Because of this, I felt it was time to leap into the future and commit to writing what the world would need to look like, feel like, and how it would need to function, IF we were to open ourselves to a way of living that genuinely works for the greater good and is beneficial to us all.
But doing so means dealing with some very uncomfortable truths, and those aren’t east to convey without being open about where things really are today.
Our Local Future is in the abstract. Because there’s so much about the world we live in today that we must leave much of it behind, including things that we thing are good but are actually hurting us. Rather than simply expecting that we can keep all the things we like and just leave the crap that it causes behind.
We leave the crap in our wake each and every day. And it’s the problems that wider society and the environment we live in now face that are manifesting as a result.
What we fail to see is that taking everything for granted and as entitled as we have increasingly become, means that the Basic Essentials of life are now at significant risk.

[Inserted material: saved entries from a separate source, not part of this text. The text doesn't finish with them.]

(* ===== verification/RedocDefaults.v ===== *)
(** Redoc with its default theme: the theme that the defaults resolve to, and that it has
    every object whose properties the style sheets read, so that no sheet throws while a component is
    rendered, whatever the component's own properties. *)
From S2P Require Import Prelude GoStrings.
From S2P Require Import Float64 JsNumber JsValue StyledComponents StyledLaws RedocColor RedocTheme.
From S2P Require Import RedocPanels RedocTables RedocCode RedocFields RedocMenu RedocOperations RedocPage RedocSheets.

#[export] Instance default_pow : MathPow := pow_24.

(** The defaults, merged with no theme of the page and resolved. *)
Definition default_theme : value := Eval vm_compute in default Undef (resolveTheme (merged [])).

Lemma default_theme_resolved : resolveTheme (merged []) = Some default_theme.
Proof. vm_compute. reflexivity. Qed.

(** * Evaluation that does not throw *)

Definition def_expr (e : expr) : Prop := ∃ v, e = Some v.
Definition def_rule (c : ctx) (r : rule) : Prop := ∃ t, text c r = Some t.
Definition def_orule (c : ctx) (o : option rule) : Prop := ∃ r, o = Some r ∧ def_rule c r.

Lemma def_Some v : def_expr (Some v).
Proof. by exists v. Qed.
Lemma def_bind (e : expr) (k : value → expr) : def_expr e → (∀ v, def_expr (k v)) → def_expr (e ≫= k).
Proof. intros [v ->] H. apply H. Qed.
Lemma def_ite c a b : def_expr c → def_expr a → def_expr b → def_expr (ite c a b).
Proof. intros ? ? ?. apply def_bind; [done|]. intros v. by case_match. Qed.
Lemma def_and a b : def_expr a → def_expr b → def_expr (and_ a b).
Proof. intros ? ?. apply def_bind; [done|]. intros v. case_match; [done|apply def_Some]. Qed.
Lemma def_or a b : def_expr a → def_expr b → def_expr (or_ a b).
Proof. intros ? ?. apply def_bind; [done|]. intros v. case_match; [apply def_Some|done]. Qed.
Lemma def_or_undefined a b : def_expr a → def_expr b → def_expr (or_undefined a b).
Proof. intros ? ?. apply def_bind; [done|]. intros v. case_match; [done|apply def_Some]. Qed.
Lemma def_not a : def_expr a → def_expr (not_ a).
Proof. intros ?. apply def_bind; [done|]. intros v. apply def_Some. Qed.
Lemma def_two (f : value → value → expr) a b :
  (∀ v w, def_expr (f v w)) → def_expr a → def_expr b → def_expr (v ← a; w ← b; f v w).
Proof. intros Hf ? ?. apply def_bind; [done|]. intros v. by apply def_bind. Qed.
Lemma def_mul a b : def_expr a → def_expr b → def_expr (mul a b).
Proof. apply def_two. intros. apply def_Some. Qed.
Lemma def_div a b : def_expr a → def_expr b → def_expr (div a b).
Proof. apply def_two. intros. apply def_Some. Qed.
Lemma def_add a b : def_expr a → def_expr b → def_expr (add a b).
Proof. apply def_two. intros. apply def_Some. Qed.
Lemma def_eq a b : def_expr a → def_expr b → def_expr (eq_ a b).
Proof. apply def_two. intros. apply def_Some. Qed.
Lemma def_gt a b : def_expr a → def_expr b → def_expr (gt_ a b).
Proof. apply def_two. intros. apply def_two; intros; apply def_Some. Qed.
Lemma def_includes l e : def_expr e → def_expr (includes l e).
Proof. intros ?. apply def_bind; [done|]. intros v. apply def_Some. Qed.
Lemma def_template s l : Forall (λ h, def_expr h.1) l → def_expr (template s l).
Proof.
  intros H. revert s. induction H as [|[e t] l [v Hv] _ IH]; intros s; [apply def_Some|].
  cbn in *. subst e. destruct (IH t) as [w Hw]. cbn. rewrite Hw. apply def_Some.
Qed.
Lemma get_object v k : is_nullish v = false → def_expr (get v k).
Proof. destruct v; try done; intros _; apply def_Some. Qed.
Lemma def_index_of v k : is_nullish v = false → def_expr k → def_expr (index (Some v) k).
Proof. intros ? ?. cbn. apply def_bind; [done|]. intros i. by apply get_object. Qed.
(** A property that is read after a test that it is there. *)
Lemma def_guarded x b k : def_expr x → def_expr b → def_expr (and_ (and_ x b) (member b k)).
Proof.
  intros [v ->] [w ->]. cbn. destruct (truthy v) eqn:Hv; cbn.
  - destruct (truthy w) eqn:Hw; [|apply def_Some]. apply get_object. by destruct w.
  - rewrite Hv. apply def_Some.
Qed.
Lemma def_Ku e : def_expr e → def_expr (Ku e).
Proof. intros ?. apply def_bind; [done|]. intros v. apply def_Some. Qed.

Section rendering.
Context `{ids : ComponentIds}.
Context (r : list (string * value)) (Htheme : field "theme" r = Some default_theme).
Let c : ctx := Ctx (Obj r) None.

Lemma theme_read : member (Some (Obj r)) "theme" = Some default_theme.
Proof. cbn. by rewrite Htheme. Qed.
Lemma def_prop k : def_expr (member (Some (Obj r)) k).
Proof. apply def_Some. Qed.
Lemma def_yy e n :
  def_expr e → n ∈ ["activeTextColor"; "activeBackgroundColor"] → def_expr (yy e (Some (Obj r)) n).
Proof.
  intros He Hn. unfold yy. rewrite theme_read. cbn [mbind option_bind]. cbv zeta.
  rewrite !elem_of_cons, elem_of_nil in Hn.
  apply def_ite; [by apply def_gt; [done|apply def_Some]| |
    apply def_ite; [by apply def_eq; [apply def_Some|]| |apply def_Some]];
    destruct_or? Hn; subst; try done; eexists; vm_compute; reflexivity.
Qed.

Lemma def_dyn f : def_expr (f (Obj r)) → def_rule c (dyn f).
Proof. intros [v Hv]. exists (joined (Wo_data v)). cbn. by rewrite Hv. Qed.
Lemma def_dynr f : def_orule c (f (Obj r)) → def_rule c (dynr f).
Proof. intros (x & Hx & t & Ht). exists t. cbn. by rewrite Hx. Qed.
Lemma def_V v : def_rule c (V v).
Proof. by eexists. Qed.
Lemma def_sel C : def_rule c (sel C).
Proof. by eexists. Qed.
Lemma def_wa e : def_rule c (wa e).
Proof. eexists. cbn. rewrite Htheme. reflexivity. Qed.
Lemma def_css s l : Forall (λ h, def_rule c h.1) l → def_rule c (css s l).
Proof.
  intros H. assert (∃ u, text_holes c l = Some u) as [u Hu].
  { induction H as [|[h t] l [x Hx] _ [u Hu]]; [by eexists|]. cbn in *. rewrite Hx, Hu. by eexists. }
  exists (s +:+ u). by rewrite text_css, Hu.
Qed.
Lemma def_lessThan e t n s l :
  def_expr (index (Some default_theme ~> "breakpoints")%js (lit e)) → def_rule c (css s l) →
  def_rule c (va_lessThan e t n s l).
Proof.
  intros He Hs. unfold va_lessThan. apply def_css.
  repeat (apply List.Forall_cons; [cbn [fst]|]); [apply def_V| |apply def_V|done|apply List.Forall_nil].
  apply def_dyn. cbv zeta. by rewrite theme_read.
Qed.
Lemma def_data e : def_expr e → def_orule c (data e).
Proof. intros [v ->]. eexists. split; [done|]. apply def_V. Qed.
Lemma def_ret x : def_rule c x → def_orule c (ret x).
Proof. intros ?. by eexists. Qed.
Lemma def_oite e a b : def_expr e → def_orule c a → def_orule c b → def_orule c (ite e a b).
Proof. intros [v ->] ? ?. cbn. by case_match. Qed.
Lemma def_andr e o : def_expr e → def_orule c o → def_orule c (andr e o).
Proof. intros [v ->] ?. cbn. case_match; [done|]. eexists. split; [done|]. apply def_V. Qed.
Lemma def_orule_bind (e : expr) (k : value → option rule) :
  def_expr e → (∀ v, def_orule c (k v)) → def_orule c (e ≫= k).
Proof. intros [v ->] H. apply H. Qed.
(** A closed expression is evaluated; one over the properties is taken apart. *)
Ltac def_step :=
  rewrite ?theme_read;
  match goal with
  | |- def_expr (member (Some (Obj r)) _) => apply def_prop
  | |- def_expr (member (index _ (member (Some (Obj r)) _)) _) => fail 1
  | |- def_expr (member _ _) => eexists; vm_compute; reflexivity
  | |- def_expr (Ur _ _) => eexists; vm_compute; reflexivity
  | |- def_expr (Hr _ _) => eexists; vm_compute; reflexivity
  | |- def_expr (Kr _ _) => eexists; vm_compute; reflexivity
  | |- def_expr (gt_ (Vr _) _) => eexists; vm_compute; reflexivity
  | |- def_expr (endsWith _ _) => eexists; vm_compute; reflexivity
  | |- def_expr (parse_int _) => eexists; vm_compute; reflexivity
  | |- def_expr (div _ _) => apply def_div
  | |- def_expr (lit _) => apply def_Some
  | |- def_expr (num _) => apply def_Some
  | |- def_expr (Some ?v ≫= ?k) => change (def_expr (k v)); cbv beta zeta
  | |- def_expr (Some _) => apply def_Some
  | |- def_expr (and_ (and_ _ ?b) (member ?b _)) => apply def_guarded
  | |- def_expr (ite _ _ _) => apply def_ite
  | |- def_expr (and_ _ _) => apply def_and
  | |- def_expr (or_ _ _) => apply def_or
  | |- def_expr (not_ _) => apply def_not
  | |- def_expr (or_undefined _ _) => apply def_or_undefined
  | |- def_expr (mul _ _) => apply def_mul
  | |- def_expr (add _ _) => apply def_add
  | |- def_expr (eq_ _ _) => apply def_eq
  | |- def_expr (gt_ _ _) => apply def_gt
  | |- def_expr (includes _ _) => apply def_includes
  | |- def_expr (Ku _) => apply def_Ku
  | |- def_expr (yy _ _ _) => apply def_yy; [|set_solver]
  | |- def_expr (template _ _) => apply def_template; repeat (apply List.Forall_cons; [cbn [fst]|]); [..|apply List.Forall_nil]
  | |- def_expr (index ?e _) =>
      let v := eval vm_compute in e in change e with v; apply def_index_of; [reflexivity|]
  | |- def_expr (_ ≫= _) => apply def_bind; [|intros ?; cbv zeta]
  | |- def_orule _ (ret _) => apply def_ret
  | |- def_orule _ (ite _ _ _) => apply def_oite
  | |- def_orule _ (andr _ _) => apply def_andr
  | |- def_orule _ (data _) => apply def_data
  | |- def_orule _ (xy _) => unfold xy
  | |- def_orule _ (Some ?v ≫= ?k) => change (def_orule c (k v)); cbv beta zeta
  | |- def_orule _ (_ ≫= _) => apply def_orule_bind; [|intros ?; cbv zeta]
  | |- def_orule _ (Some _) => apply def_ret
  | |- def_rule _ (dyn _) => apply def_dyn; cbv zeta
  | |- def_rule _ (dynr _) => apply def_dynr; cbv zeta
  | |- def_rule _ (V _) => apply def_V
  | |- def_rule _ (sel _) => apply def_sel
  | |- def_rule _ (wa _) => apply def_wa
  | |- def_rule _ Oa => by eexists
  | |- def_rule _ (css _ _) => apply def_css; repeat (apply List.Forall_cons; [cbn [fst]|]); [..|apply List.Forall_nil]
  | |- def_rule _ (va_lessThan _ _ _ _ _) => apply def_lessThan; [eexists; vm_compute; reflexivity|]
  | |- def_rule _ (if _ then _ else _) => case_match
  | |- def_rule _ (Mu _) => unfold Mu
  | |- def_rule _ (Gu _) => unfold Gu
  | |- def_rule _ ep => unfold ep
  | |- def_rule _ Rf => unfold Rf
  | |- def_rule _ lh => unfold lh
  | |- def_rule _ xy_0 => unfold xy_0
  | |- def_rule _ xy_1 => unfold xy_1
  end.

Definition def_style (cs : ComponentStyle) : Prop := ∃ L, generate cs c = Some L.

Lemma def_styled name tag a s l : def_rule c (css s l) → def_style (componentStyle (styled_attrs name tag a (css s l))).
Proof. intros [t Ht]. unfold def_style. cbn [componentStyle styled_attrs]. rewrite generate_css, Ht. by eexists. Qed.
Lemma def_extend name base a s l :
  def_style (componentStyle base) → def_rule c (css s l) →
  def_style (componentStyle (extend_attrs name base a (css s l))).
Proof.
  intros [L HL] [t Ht]. unfold def_style. cbn [componentStyle extend_attrs]. rewrite generate_css, HL, Ht. by eexists.
Qed.

Ltac head t := match t with ?f _ => head f | _ => t end.
Ltac def_component :=
  match goal with |- def_style (componentStyle ?C) => let h := head C in unfold h; try unfold styled; try unfold extend end;
  match goal with
  | |- def_style (componentStyle (styled_attrs _ _ _ _)) => apply def_styled; repeat def_step
  | |- def_style (componentStyle (extend_attrs _ _ _ _)) => apply def_extend; [def_component|repeat def_step]
  end.

(** The components that take a key of the theme from their properties. *)
Lemma def_sound : Forall (λ C, def_style (componentStyle C) ∨ C = Ju ∨ C = eb) sound_components.
Proof.
  unfold sound_components.
  repeat (apply List.Forall_cons; [
    lazymatch goal with
    | |- _ ∨ Ju = _ ∨ _ => by right; left
    | |- _ ∨ _ ∨ eb = _ => by right; right
    | |- _ => left; def_component
    end|]).
  apply List.Forall_nil.
Qed.

Lemma def_faulty : Forall (λ C, def_style (componentStyle C)) faulty_components.
Proof. unfold faulty_components. repeat (apply List.Forall_cons; [def_component|]). apply List.Forall_nil. Qed.

(** A badge and a response button, whose colours are chosen by their type. *)
Lemma type_read k : field "type" r = Some (Str k) → member (Some (Obj r)) "type" = lit k.
Proof. intros H. cbn. by rewrite H. Qed.

Lemma def_Ju k :
  field "type" r = Some (Str k) → k ∈ ["primary"; "success"; "warning"; "error"] → def_style (componentStyle Ju).
Proof.
  intros Hk%type_read Hin. apply def_styled. repeat def_step.
  all: rewrite theme_read, Hk; rewrite !elem_of_cons, elem_of_nil in Hin; destruct_or? Hin; subst; try done;
    eexists; vm_compute; reflexivity.
Qed.

Lemma def_eb k :
  field "type" r = Some (Str k) → k ∈ ["success"; "error"; "redirect"; "info"] → def_style (componentStyle eb).
Proof.
  intros Hk%type_read Hin. apply def_styled. repeat def_step.
  all: try (rewrite ?theme_read, Hk; rewrite !elem_of_cons, elem_of_nil in Hin; destruct_or? Hin; subst; try done;
    eexists; vm_compute; reflexivity).
Qed.
End rendering.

The issue of Food Security and the growing risk that the U.K. population could go hungry or experience serious Food Shortages are what concern me as a former politician and community leader myself.
So much so that I attended and completed a postgraduate course in Sustainable Agriculture and Food Security at a well-known UK university earlier this year.

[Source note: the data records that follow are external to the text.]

(* ===== verification/RedocCorrect.v ===== *)
(** The properties of the Redoc bundle: its style sheets, its theme, its colours and its
    JSON viewer. *)
From S2P Require Import Prelude GoStrings.
From S2P Require Import Float64 JsNumber JsValue StyledComponents StyledLaws RedocColor.
From S2P Require Import RedocTheme RedocThemeLaws CssBalance RedocJson.
From S2P Require Import RedocPanels RedocTables RedocCode RedocFields RedocMenu RedocOperations RedocPage.
From S2P Require Import RedocSheets RedocDefaults.
Local Open Scope Z_scope.

(** * The JSON viewer *)

(** [C2] Whatever the value, its texts and names included, the markup of the JSON viewer
    consists of the viewer's own tags, which nest, and the text a reader sees is the
    value: no text of the data becomes markup. *)
Theorem viewer_shows_value (v : value) (t : float64) : visible (nh v t) = Some (json_text v).
Proof.
  destruct (sh_shows v t 1) as [Hs _].
  assert (opens ("<div class=" +:+ dq +:+ "redoc-json" +:+ dq +:+ ">" +:+ "<code>") ["code"; "div"]) as Ho by (by intros ? ?).
  assert (closes ("</code>" +:+ "</div>") ["code"; "div"]) as Hc by (by intros ? ?).
  pose proof (shows_wrap _ _ _ _ _ Ho Hc Hs [] "") as H. unfold visible, nh.
  rewrite !string_app_assoc, !string_app_nil_r in *. rewrite H. cbn. by rewrite string_app_nil_r.
Qed.

(** * Styles *)

(** Every level of a style is a template literal. *)
Fixpoint templates (cs : ComponentStyle) : Prop :=
  match cs with
  | CStyle _ base rules =>
      (∃ s l, rules = css s l) ∧ match base with Some b => templates b | None => True end
  end.

(** The texts of the levels of a style, each by recursion on its interpolations. *)
Fixpoint style_texts (cs : ComponentStyle) (c : ctx) : option (list (string * string)) :=
  match cs with
  | CStyle id base rules =>
      before ← (match base with Some b => style_texts b c | None => Some [] end);
      t ← text c rules;
      Some (before ++ [(id, t)])
  end.

(** [C16] What a component adds to the page is the text of its templates, those of the
    component it extends first: flattening in two steps, one when the bundle is loaded
    and one when the component is rendered, and the two paths, for static and for dynamic
    styles, all compute it. *)
Theorem style_text (cs : ComponentStyle) (c : ctx) (Ht : templates cs) : generate cs c = style_texts cs c.
Proof.
  induction cs as [id base rules IH] using ComponentStyle_nested_ind.
  destruct Ht as [(s & l & ->) Hb]. rewrite generate_css. cbn [style_texts].
  destruct base as [b|]; [by rewrite (IH b eq_refl Hb)|done].
Qed.

(** The names of the classes of a component and of generated identifiers are identifiers
    of CSS, and none reads "ad", whatever the text they hash. *)
Theorem class_names_identifiers (cs : ComponentStyle) (c : ctx) (L : list string) :
  class_names cs c = Some L → Forall (λ n, identifier n = true ∧ no_ad n = true) L.
Proof.
  intros H. eapply Forall_impl; [by eapply class_names_ko|]. intros n [e ->]. apply ko_identifier.
Qed.

(** Identifiers of components are numbered in some order of creation. *)
Definition numbered (order : string → Z) : ComponentIds := λ n, generated_id (order n).

Lemma identifier_no_braces s : identifier s = true → no_braces s = true.
Proof.
  destruct s as [|a s]; [done|]. cbn. intros [Ha Hs]%andb_true_iff.
  assert (∀ b, is_letter b || Ascii.eqb b "-" = true → not_brace b = true) as H.
  { intros b. by destruct b as [[] [] [] [] [] [] [] []]. }
  rewrite (H a) by (by rewrite Ha). cbn. clear Ha. induction s as [|b s IH]; [done|].
  cbn in *. apply andb_true_iff in Hs as [Hb Hs]. rewrite (H b) by done. by apply IH.
Qed.

Lemma numbered_clean order n : no_braces (@component_id (numbered order) n) = true.
Proof.
  unfold component_id, numbered, generated_id. rewrite no_braces_app. cbn [andb].
  apply identifier_no_braces, ko_identifier.
Qed.

(** [C7] The style sheets of the components of Redoc, all but five, have balanced braces in
    every text they add to the page, whatever the theme, the properties of the component
    and the answers of the page's hook, as long as those have no braces of their own. *)
Theorem sheets_balanced (order : string → Z) (P : MathPow) (c : ctx) (C : Styled) L :
  clean_ctx c → C ∈ @sound_components (numbered order) P → generate (componentStyle C) c = Some L →
  Forall (λ p, balanced p.2 = true) L.
Proof.
  intros Hc HC HL. eapply generate_balanced; [|done].
  pose proof (@sound_balanced (numbered order) P (numbered_clean order) c Hc) as H.
  rewrite Forall_forall in H. by apply H.
Qed.

(** Five components close a block that is not open in every text they add, so that the
    rule after it is lost or misplaced. *)
Theorem faulty_sheets (order : string → Z) (c : ctx) (C : Styled) L :
  clean_ctx c → C ∈ @faulty_components (numbered order) → generate (componentStyle C) c = Some L →
  ∃ p, p ∈ L ∧ balanced p.2 = false.
Proof.
  intros Hc HC HL. assert (bad_style c (componentStyle C)) as H; [|by apply H].
  pose proof (numbered_clean order) as Hids. unfold faulty_components in HC.
  rewrite !elem_of_cons, elem_of_nil in HC.
  destruct HC as [->|[->|[->|[->|[->|[]]]]]];
    [by apply bad_up|by apply bad_pm|apply bad_extended; by apply bad_pm|by apply bad_fm|by apply bad_Vv].
Qed.

(** * Colours *)

(** An opaque colour written in hexadecimal, in the short form where it has one, reads
    back as itself. *)
Theorem hex_roundtrip (r g b : Z) :
  byte r → byte g → byte b → Sr (Str (Pr r g b)) = Some (Rgb r g b None).
Proof. apply parse_Pr. Qed.

(** Making an opaque colour more transparent by [k] hundredths gives the colour with
    exactly the other [100 - k] hundredths of alpha: no rounding of the arithmetic shows. *)
Theorem transparentize_percent (r g b k : Z) :
  byte r → byte g → byte b → 1 ≤ k ≤ 100 →
  Kr (Some (Num (dec k 2))) (lit (Pr r g b)) =
  lit ("rgba(" +:+ show_int r +:+ "," +:+ show_int g +:+ "," +:+ show_int b +:+ "," +:+
       number_to_string (dec (100 - k) 2) +:+ ")").
Proof.
  intros Hr Hg Hb Hk. unfold Kr, lit. cbn [mbind option_bind].
  assert (is_transparent (Str (Pr r g b)) = false) as ->.
  { destruct (is_transparent (Str (Pr r g b))) eqn:E; [|done]. apply String.eqb_eq in E.
    pose proof (parse_Pr r g b Hr Hg Hb) as H. by rewrite E in H. }
  unfold Sr. rewrite parse_Pr by done. cbn [mbind option_bind rgb_alpha default].
  destruct (alpha_after_spec k Hk) as [Hs H1]. unfold Tr. fold (alpha_after k).
  by rewrite H1, Hs.
Qed.

(** * The theme *)

(** The evaluation of any theme, circular ones included, ends within the bound on the
    number of evaluations: it never needs to nest deeper. *)
Theorem theme_resolution_ends (t : theme) : resolve t resolve_fuel t [] (Memo ∅ 0) ≠ NoFuel.
Proof.
  pose proof (resolve_ends t resolve_fuel t [] (Memo ∅ 0)) as H.
  specialize (H ltac:(vm_compute; reflexivity) ltac:(unfold resolve_fuel; lia)).
  by destruct (resolve _ _ _ _ _).
Qed.

(** [C34] The values of the resolved theme are those its functions have when each is evaluated
    anew at every read, and no others: recording values as they are first read changes
    nothing. *)
Theorem theme_resolution_meaning (t : theme) (v : value) :
  well_named t = true → (∀ f, t ≠ Fun f) → resolveTheme t = Some v →
  resolved t t (Some v) ∧ ∀ o, resolved t t o → o = Some v.
Proof.
  intros Hn Ho H. unfold resolveTheme in H. destruct (getters_set t); [cbn [negb] in H|done].
  destruct (resolve t resolve_fuel t [] (Memo ∅ 0)) as [[w|] m| |] eqn:E; simplify_eq.
  assert (resolved t t (Some v)) as Hv.
  { assert (memo_ok t (Memo ∅ 0)) as Hm by (intros key u Hu; cbn in Hu; by rewrite lookup_empty in Hu).
    by destruct (resolve_sound t Hn Ho _ t [] _ _ _ eq_refl Hm E). }
  split; [done|]. intros o Hd. by eapply (proj1 (resolved_det t)).
Qed.


(** * Concrete inputs *)

Definition demo_order : string → Z := λ s, Z.of_nat (String.length s).
#[local] Instance demo_ids : ComponentIds := numbered demo_order.
Definition demo_props : list (string * value) := [("theme", default_theme); ("type", Str "success")].
Definition demo_ctx : ctx := Ctx (Obj demo_props) None.

Lemma demo_clean : clean_ctx demo_ctx.
Proof. split; [vm_compute; reflexivity|exact I]. Qed.

(** The cell of a property name with the default theme: the sheet of the cell it
    extends, then its own. *)
Example panel_header_css :
  generate (componentStyle Bu) demo_ctx =
  Some [(component_id "Bu", "
  color: #ffffff;

  ;
")].
Proof. vm_compute. reflexivity. Qed.

Example media_css :
  text demo_ctx (va_lessThan "small" (Bool true) Undef "a { b: c }" []) = Some "
      @media print,  screen and (max-width: 50rem)  {
        a { b: c };
      }
    ".
Proof. vm_compute. reflexivity. Qed.

(** A circular theme is refused after a thousand evaluations. *)
Example circular_theme_refused :
  resolveTheme (Node [("a", alias "b"); ("b", alias "a")]) = None.
Proof. vm_compute. reflexivity. Qed.

(** A null in the page's theme makes the resolution throw. *)
Example null_theme_refused :
  resolveTheme (merged [("colors", Node [("primary", Node [("main", Leaf Null)])])]) = None.
Proof. vm_compute. reflexivity. Qed.

(** The page's theme overrides the defaults before the functions run. *)
Example overridden_theme :
  (t ← resolveTheme (merged [("colors", Node [("primary", Node [("main", str "#fff")])])]);
   get_path t ["typography"; "links"; "color"]) = Some (Str "#fff").
Proof. vm_compute. reflexivity. Qed.

Example script_is_text :
  visible (nh (Obj [("</span><script>", Str "<img src=x onerror=alert(1)>")]) (f64_of_int 2)) =
  Some (json_text (Obj [("</span><script>", Str "<img src=x onerror=alert(1)>")])).
Proof. vm_compute. reflexivity. Qed.

Lemma style_text_witness :
  templates (componentStyle ip) ∧ generate (componentStyle ip) demo_ctx = style_texts (componentStyle ip) demo_ctx.
Proof.
  assert (templates (componentStyle ip)) as H by (split; [by eexists _, _|split; [by eexists _, _|exact I]]).
  split; [exact H|]. apply (style_text (componentStyle ip) demo_ctx H).
Defined.

Lemma class_names_identifiers_witness :
  ∃ L, class_names (componentStyle ip) demo_ctx = Some L ∧ Forall (λ n, identifier n = true ∧ no_ad n = true) L.
Proof.
  eexists. split; [vm_compute; reflexivity|].
  apply (class_names_identifiers (componentStyle ip) demo_ctx). vm_compute. reflexivity.
Defined.

Lemma sheets_balanced_witness :
  ∃ L, generate (componentStyle Bu) demo_ctx = Some L ∧ Forall (λ p, balanced p.2 = true) L.
Proof.
  eexists. split; [vm_compute; reflexivity|].
  apply (sheets_balanced demo_order default_pow demo_ctx Bu); [exact demo_clean| |vm_compute; reflexivity].
  unfold sound_components. do 11 apply list_elem_of_further. apply list_elem_of_here.
Defined.

Lemma faulty_sheets_witness :
  ∃ L p, generate (componentStyle up) demo_ctx = Some L ∧ p ∈ L ∧ balanced p.2 = false.
Proof.
  destruct (generate (componentStyle up) demo_ctx) as [L|] eqn:E; [|vm_compute in E; discriminate E].
  destruct (faulty_sheets demo_order demo_ctx up L demo_clean (list_elem_of_here _ _) E) as (p & Hp & Hb).
  exists L, p. split; [reflexivity|]. split; [exact Hp|exact Hb].
Defined.

Lemma hex_roundtrip_witness :
  (byte 51 ∧ byte 0 ∧ byte 255) ∧ Sr (Str (Pr 51 0 255)) = Some (Rgb 51 0 255 None).
Proof. split; [unfold byte; lia|]. apply (hex_roundtrip 51 0 255); unfold byte; lia. Defined.

Lemma transparentize_percent_witness :
  Kr (Some (Num (dec 93 2))) (lit (Pr 29 129 39)) = lit "rgba(29,129,39,0.07)".
Proof.
  etransitivity; [apply (transparentize_percent 29 129 39 93); unfold byte; lia|]. vm_compute. reflexivity.
Defined.

Lemma theme_resolution_meaning_witness :
  resolveTheme (merged []) = Some default_theme ∧ resolved (merged []) (merged []) (Some default_theme).
Proof.
  split; [exact default_theme_resolved|].
  apply (theme_resolution_meaning (merged []) default_theme);
    [vm_compute; reflexivity|discriminate|exact default_theme_resolved].
Defined.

Acknowledging the role of so many stakeholders in the Food Security problem remains important. But it’s not enough, as almost without exception, everyone on the problem end of everything still believes that the usual suspects will have a lucid moment of realisation, then change their approach.
The truth is simpler, and I believe it correct to be open about the reality that the empty shelves we experienced during the covid lockdowns could very quickly become normal in times ahead. Especially so when it comes to our level of access to Basic and Essential types of Food.
Never mind the heavily processed and unhealthy stuff that many of us mistake as being just that.
In publishing www.ourlocalfuture.com, I have lent heavily on the opportunity to use an AI Image Generator, and after publishing nearly 100 created images to accompany every published page, I was alarmed to discover that no matter how I instructed the software to create an image, there was no way that the programme would produce anything to illustrate what empty supermarket shelves would look like.
The words and title used were clearly also ringing algorithmic alarm bells somewhere in the Clous, as Facebook then also rejected the post after I had adopted a different approach to the imagery. Within seconds of publication telling me that I had committed a community violation and that the post had immediately been deleted.
We can only speculate upon why there is a refusal to allow open and honest discussion about the genuine risk to U.K. Food Security and how it is increasingly likely to affect the UK Population.
The harsh reality we face is that the Food Supply and Food Production is quickly becoming a key method of societal control.
Increasingly so, as British Agriculture – the industry that provides it – seems to be in what can only be described as a form of terminal decline that looks remarkably deliberate. Even to the untrained eye.
Many who still trust The System may well ask the question, ‘How could it possibly the case that someone wants to control access to what we eat, when food is as important as the air that we breathe and the water that we drink?’